#### Provided records:
(** A record moves from one container to another and commits no more than it did. *)
Lemma inv_move lin p m c c' key r r' :
  ledger_inv lin p -> recs c p !! key = Some r -> same_base r r' ->
  validate_operation r' c' = Ok tt ->
  (forall k, m !! k = (fun t => Totals (amt_add (sshare c' k r') (amt_sub (spent t) (sshare c k r)))
                                       (amt_add (hshare c' k r') (amt_sub (held t) (hshare c k r))))
                      <$> scopes p !! k) ->
  (forall k d, at_dim (sshare c' k r') d + at_dim (hshare c' k r') d
               <= at_dim (sshare c k r) d + at_dim (hshare c k r) d) ->
  ledger_inv lin (set_scopes m (put c' key r' (drop c key p))).
Proof.
  intros Hi Hr Hb Hop Hm Hle.
  destruct (li_records _ _ Hi c key r Hr) as (Hv & Hw & Hk).
  set (m0 := (fun k t => Totals (amt_sub (spent t) (sshare c k r)) (amt_sub (held t) (hshare c k r)))).
  set (p0 := set_scopes (map_imap (fun k t => Some (m0 k t)) (scopes p)) (drop c key p)).
  assert (Hlk : forall k, scopes p0 !! k = m0 k <$> scopes p !! k).
  { intros k. subst p0. cbn [set_scopes scopes]. rewrite map_lookup_imap. by destruct (scopes p !! k). }
  assert (Hi0 : ledger_inv lin p0) by (by eapply inv_drop).
  assert (Hrefs : scope_refs r' = scope_refs r) by apply Hb.
  replace (set_scopes m (put c' key r' (drop c key p))) with (set_scopes m (put c' key r' p0))
    by by destruct c, c'.
  eapply inv_add; [done|..|].
  - intros c2. change (recs c2 (drop c key p) !! key = None). rewrite recs_drop.
    case_decide; [apply lookup_delete_eq|]. destruct (recs c2 p !! key) eqn:E; [|done].
    exfalso. apply H0. eapply (li_once _ _ Hi); by eexists.
  - by eapply validate_record_move.
  - by eapply rec_wf_move.
  - intros s. rewrite Hrefs, Hlk, fmap_is_Some. apply Hk.
  - intros k. rewrite Hlk, Hm. by destruct (scopes p !! k).
  - intros k t d Ht. rewrite Hm in Ht. apply fmap_Some in Ht as (t0 & Ht0 & ->). cbn [spent held].
    autorewrite with ardur. pose proof (li_bound _ _ Hi k t0 d Ht0). specialize (Hle k d). lia.
Qed.

End Invariant.
(** A released reservation gives back exactly what it held. *)
Lemma release_spec r code clock : reservations p !! key = Some r ->
  require_session_scope r sid = Ok tt ->
  exists p', close_without_spend_locked key sid OpRelease code clock p
      = Ok (Some p', close_view (with_close r OpRelease code clock) p' false None) /\
    ledger_inv lin p' /\
    (forall k, total_at p' k = if decide (is_ref (scope_refs r) k)
                               then unhold (reserved r) (total_at p k) else total_at p k) /\
    reservations p' = delete key (reservations p) /\
    closed_reservations p' = <[key := with_close r OpRelease code clock]> (closed_reservations p) /\
    quarantined_reservations p' = quarantined_reservations p.
Proof.
  intros Hr Hs. unfold close_without_spend_locked.
  rewrite (only_in CReservations CClosed r Hr ltac:(done) : closed_reservations p !! key = None), Hr, Hs.
  res_simpl.
  destruct (update_known (unhold (reserved r)) CReservations r
    (set_reservations (delete key (reservations p)) p) Hr eq_refl) as (m & -> & Hm & Ht).
  res_simpl. set (r' := with_close r OpRelease code clock).
  set (p' := set_closed _ _).
  assert (Hi : ledger_inv lin p').
  { destruct (li_records _ _ Hinv CReservations key r Hr) as (Hv & [Hd _] & _).
    destruct (validate_record_inv _ _ _ Hv) as [(_ & _ & Ha & _) _].
    change p' with (set_scopes m (put CClosed key r' (drop CReservations key p))).
    eapply inv_move; [done|exact Hr|by repeat split|..].
    - unfold validate_operation. cbn [r' with_close op actual refunded reserved].
      unfold validate_optional_amounts, validate_amounts. rewrite amounts_int_0, Ha. cbn.
      by rewrite !bool_decide_true.
    - intros k. rewrite Hm. cbn [sshare hshare]. unfold spent_share, held_share. cbn [op r' with_close].
      rewrite ref_share_distinct by done. destruct (scopes p !! k) as [[sp he]|]; [|done].
      cbn [fmap option_fmap option_map]. unfold unhold. f_equal.
      case_decide; cbn [spent held]; by autorewrite with ardur.
    - intros k d. cbn [sshare hshare]. unfold spent_share. cbn [op r' with_close].
      rewrite !at_dim_0. pose proof (ref_share_nonneg (scope_refs r) k _ (amounts_int_nonneg _ Ha) d).
      unfold held_share. lia. }
  rewrite (close_result_spec lin) by done. exists p'.
  split; [reflexivity|]. split; [exact Hi|]. split; [exact Ht|]. done.
Qed.

(** Quarantine moves the record and leaves every total as it is. *)
Lemma quarantine_move_inv r code clock : reservations p !! key = Some r ->
  ledger_inv lin (put CQuarantined key (with_quarantine r code clock) (drop CReservations key p)).
Proof.
  intros Hr. set (r' := with_quarantine r code clock).
  change (put CQuarantined key r' (drop CReservations key p))
    with (set_scopes (scopes p) (put CQuarantined key r' (drop CReservations key p))).
  eapply (inv_move lin p _ CReservations); [done|exact Hr|by repeat split|done|..].
  - intros k. cbn [sshare hshare]. unfold held_share. cbn [r' with_quarantine scope_refs reserved].
    destruct (scopes p !! k) as [[sp he]|]; [|done]. cbn [fmap option_fmap option_map].
    do 2 f_equal; cbn [spent held]; [by amt|by rewrite amt_sub_add].
  - intros k d. cbn [sshare hshare]. unfold held_share. cbn [r' with_quarantine scope_refs reserved]. lia.
Qed.

Lemma quarantine_spec r code clock : reservations p !! key = Some r ->
  require_session_scope r sid = Ok tt ->
  exists p', quarantine_locked key sid code clock p
      = Ok (Some p', close_view (with_quarantine r code clock) p' false None) /\
    p' = put CQuarantined key (with_quarantine r code clock) (drop CReservations key p) /\
    ledger_inv lin p'.
Proof.
  intros Hr Hs. unfold quarantine_locked.
  rewrite (only_in CReservations CQuarantined r Hr ltac:(done)
    : quarantined_reservations p !! key = None).
  rewrite (only_in CReservations CClosed r Hr ltac:(done) : closed_reservations p !! key = None).
  rewrite Hr, Hs. res_simpl.
  pose proof (quarantine_move_inv r code clock Hr) as Hi.
  rewrite (close_result_spec lin) by exact Hi. by eexists.
Qed.

(** The usage a settlement may charge. *)
Definition usage_within (r : spend_record) (input output : Z) : Prop :=
  0 <= input <= rec_max_input_tokens r /\ 0 <= output <= rec_max_output_tokens r.
Definition usage_amounts (r : spend_record) (input output : Z) : amounts :=
  Amounts (input + output) (price (price_in r) (price_out r) input output).

(** Usage within the limits of the request never costs more than was held. *)
Lemma usage_le_reserved c r input output : recs c p !! key = Some r ->
  usage_within r input output ->
  amt_nonneg (usage_amounts r input output) /\ amt_le (usage_amounts r input output) (reserved r).
Proof.
  intros Hr [Hi Ho]. destruct (li_records _ _ Hinv c key r Hr) as (Hv & [_ Hh] & _).
  destruct (validate_record_inv _ _ _ Hv) as [(_ & _ & _ & ? & ? & _ & _ & ? & ?) _].
  rewrite Hh. split; intros []; cbn; try lia; [apply price_nonneg; lia|by apply price_mono].
Qed.

Definition drop_open (from_quarantine : bool) : payload :=
  drop (if from_quarantine then CQuarantined else CReservations) key p.

Lemma open_shares (fq : bool) k r :
  hshare (if fq then CQuarantined else CReservations) k r = held_share k r /\
  sshare (if fq then CQuarantined else CReservations) k r = amt0.
Proof. by destruct fq. Qed.

Lemma settled_inv (fq : bool) r settlement proof input output clock m :
  recs (if fq then CQuarantined else CReservations) p !! key = Some r ->
  usage_within r input output -> digest_match settlement = true -> digest_match proof = true ->
  let act := usage_amounts r input output in
  let r' := with_settle r settlement proof act (amt_sub (reserved r) act) clock fq in
  (forall k, m !! k = (fun t => if decide (is_ref (scope_refs r) k)
                                then settle_totals (reserved r) act t else t) <$> scopes p !! k) ->
  ledger_inv lin (set_scopes m (put CClosed key r' (drop_open fq))).
Proof.
  intros Hr Hu Hs Hp act r' Hm. destruct (usage_le_reserved _ _ _ _ Hr Hu) as [Hn Hle].
  destruct (li_records _ _ Hinv _ key r Hr) as (Hv & [Hd _] & _).
  destruct (validate_record_inv _ _ _ Hv) as [(_ & _ & Ha & _) _].
  assert (amounts_int act = true /\ amounts_int (amt_sub (reserved r) act) = true) as [Ha1 Ha2].
  { rewrite amounts_int_spec in Ha. rewrite !amounts_int_spec. unfold act.
    split; intros d; specialize (Ha d); specialize (Hn d); specialize (Hle d);
      autorewrite with ardur; lia. }
  eapply inv_move; [done|exact Hr|by repeat split|..].
  - unfold validate_operation. cbn [r' with_settle op actual refunded reserved settlement_fingerprint
      usage_proof_digest optional_digest]. unfold validate_optional_amounts, validate_amounts.
    rewrite Ha1, Ha2, Ha, Hs, Hp. cbn. by rewrite bool_decide_true by apply amt_sub_add.
  - intros k. rewrite Hm. destruct (open_shares fq k r) as [-> ->].
    cbn [sshare hshare]. unfold spent_share, held_share. cbn [op r' with_settle actual scope_refs].
    rewrite !ref_share_distinct by done. destruct (scopes p !! k) as [[sp he]|]; [|done].
    cbn [fmap option_fmap option_map]. unfold settle_totals. f_equal.
    case_decide; cbn [spent held from_option id]; autorewrite with ardur; [by rewrite amt_add_comm|done].
  - intros k d. destruct (open_shares fq k r) as [-> ->].
    cbn [sshare hshare]. unfold spent_share, held_share. cbn [op r' with_settle actual scope_refs].
    rewrite !ref_share_distinct by done. specialize (Hle d).
    case_decide; cbn [from_option id]; autorewrite with ardur; fold act in Hle; lia.
Qed.

(** The record [settle] works on. *)
Definition open_record : option (spend_record * bool) :=
  match reservations p !! key with
  | Some r => Some (r, false)
  | None => (fun r => (r, true)) <$> quarantined_reservations p !! key
  end.

Lemma open_record_in r fq : open_record = Some (r, fq) ->
  recs (if fq then CQuarantined else CReservations) p !! key = Some r /\
  closed_reservations p !! key = None.
Proof.
  unfold open_record. destruct (reservations p !! key) as [r0|] eqn:E.
  - intros [= <- <-]. split; [done|]. by apply (only_in CReservations CClosed r0).
  - destruct (quarantined_reservations p !! key) as [r0|] eqn:E'; [|done]. intros [= <- <-].
    split; [done|]. by apply (only_in CQuarantined CClosed r0).
Qed.

(** A proved usage within the reservation settles: each scope spends the
    usage and releases the hold, wherever the record was. *)
Lemma settle_spec r fq input output proof settlement clock :
  open_record = Some (r, fq) -> require_session_scope r sid = Ok tt ->
  usage_within r input output -> digest_match proof = true -> digest_match settlement = true ->
  let act := usage_amounts r input output in
  let r' := with_settle r settlement proof act (amt_sub (reserved r) act) clock fq in
  exists p', settle_locked key sid input output (Some proof) settlement clock p
      = Ok (Some p', close_view r' p' false (Some fq)) /\
    ledger_inv lin p' /\
    (forall k, total_at p' k = if decide (is_ref (scope_refs r) k)
       then settle_totals (reserved r) act (total_at p k) else total_at p k) /\
    closed_reservations p' = <[key := r']> (closed_reservations p) /\
    reservations p' = (if fq then reservations p else delete key (reservations p)) /\
    quarantined_reservations p' = (if fq then delete key (quarantined_reservations p)
                                   else quarantined_reservations p).
Proof.
  intros Ho Hs Hu Hp Hst act r'. destruct (open_record_in _ _ Ho) as [Hr Hc].
  destruct (usage_le_reserved _ _ _ _ Hr Hu) as [_ Hle].
  unfold settle_locked. rewrite Hc. fold open_record. rewrite Ho, Hs. res_simpl.
  cbn [optional_digest]. rewrite Hp. destruct Hu as [Hi1 Ho1]. pose proof (conj Hi1 Ho1) as Hu.
  destruct (Z.leb_spec input (rec_max_input_tokens r)); [|lia].
  destruct (Z.leb_spec output (rec_max_output_tokens r)); [|lia]. cbn [negb andb orb].
  fold (usage_amounts r input output). fold act.
  pose proof (Hle Tokens) as L1. pose proof (Hle CurrencyMicros) as L2. cbn [at_dim] in L1, L2.
  fold act in L1, L2.
  destruct (Z.ltb_spec (tokens (reserved r)) (tokens act)); [lia|].
  destruct (Z.ltb_spec (currency_micros (reserved r)) (currency_micros act)); [lia|]. cbn [orb].
  destruct (update_known (settle_totals (reserved r) act) _ r p Hr eq_refl) as (m & -> & Hm & Ht).
  res_simpl. cbn [from_option id]. fold r'.
  pose proof (settled_inv fq r settlement proof input output clock m Hr Hu Hst Hp Hm) as Hi.
  fold act r' in Hi. set (p' := set_closed _ _).
  assert (Ep : p' = set_scopes m (put CClosed key r' (drop_open fq))) by by destruct fq.
  rewrite (close_result_spec lin) by by rewrite Ep. exists p'. rewrite Ep.
  split; [reflexivity|]. split; [exact Hi|]. split; [exact Ht|]. by destruct fq.
Qed.

(** Otherwise the hold stays: an open reservation is quarantined, a
    quarantined one is left alone. *)
Lemma settle_refused_spec r fq input output proof settlement clock :
  open_record = Some (r, fq) -> require_session_scope r sid = Ok tt ->
  0 <= input -> 0 <= output ->
  ~ (optional_digest proof = true /\ usage_within r input output) ->
  let code := if negb (optional_digest proof) then "spend_settlement_evidence_missing"
              else "spend_usage_exceeds_reservation" in
  settle_locked key sid input output proof settlement clock p =
    if fq then Ok (None, close_view r p false (Some false))
    else let p' := put CQuarantined key (with_quarantine r code clock) (drop CReservations key p) in
         Ok (Some p', close_view (with_quarantine r code clock) p' false (Some false)).
Proof.
  intros Ho Hs Hi1 Ho1 Hn code. destruct (open_record_in _ _ Ho) as [Hr Hc].
  unfold settle_locked. rewrite Hc. fold open_record. rewrite Ho, Hs. res_simpl.
  assert (negb (optional_digest proof) || negb ((input <=? rec_max_input_tokens r)
    && (output <=? rec_max_output_tokens r)) = true) as ->.
  { destruct (optional_digest proof); [|done]. cbn [negb orb].
    destruct (Z.leb_spec input (rec_max_input_tokens r)); [|done].
    destruct (Z.leb_spec output (rec_max_output_tokens r)); [|done].
    exfalso. apply Hn. split; [done|]. by split. }
  fold code. unfold settle_to_quarantine. destruct fq.
  - by rewrite (close_result_spec lin).
  - pose proof (quarantine_move_inv r code clock Hr) as Hi.
    by rewrite (close_result_spec lin) by exact Hi.
Qed.

End Close.

End Safety.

#### Instructions for the task:
Looking at the data above, return every line from the one with "Definition usage_within (r" down to the one with "(forall k, m !! k = (fun t => if", exactly and inclusively.

#### Your solution:
Definition usage_within (r : spend_record) (input output : Z) : Prop :=
  0 <= input <= rec_max_input_tokens r /\ 0 <= output <= rec_max_output_tokens r.
Definition usage_amounts (r : spend_record) (input output : Z) : amounts :=
  Amounts (input + output) (price (price_in r) (price_out r) input output).

(** Usage within the limits of the request never costs more than was held. *)
Lemma usage_le_reserved c r input output : recs c p !! key = Some r ->
  usage_within r input output ->
  amt_nonneg (usage_amounts r input output) /\ amt_le (usage_amounts r input output) (reserved r).
Proof.
  intros Hr [Hi Ho]. destruct (li_records _ _ Hinv c key r Hr) as (Hv & [_ Hh] & _).
  destruct (validate_record_inv _ _ _ Hv) as [(_ & _ & _ & ? & ? & _ & _ & ? & ?) _].
  rewrite Hh. split; intros []; cbn; try lia; [apply price_nonneg; lia|by apply price_mono].
Qed.

Definition drop_open (from_quarantine : bool) : payload :=
  drop (if from_quarantine then CQuarantined else CReservations) key p.

Lemma open_shares (fq : bool) k r :
  hshare (if fq then CQuarantined else CReservations) k r = held_share k r /\
  sshare (if fq then CQuarantined else CReservations) k r = amt0.
Proof. by destruct fq. Qed.

Lemma settled_inv (fq : bool) r settlement proof input output clock m :
  recs (if fq then CQuarantined else CReservations) p !! key = Some r ->
  usage_within r input output -> digest_match settlement = true -> digest_match proof = true ->
  let act := usage_amounts r input output in
  let r' := with_settle r settlement proof act (amt_sub (reserved r) act) clock fq in
  (forall k, m !! k = (fun t => if decide (is_ref (scope_refs r) k)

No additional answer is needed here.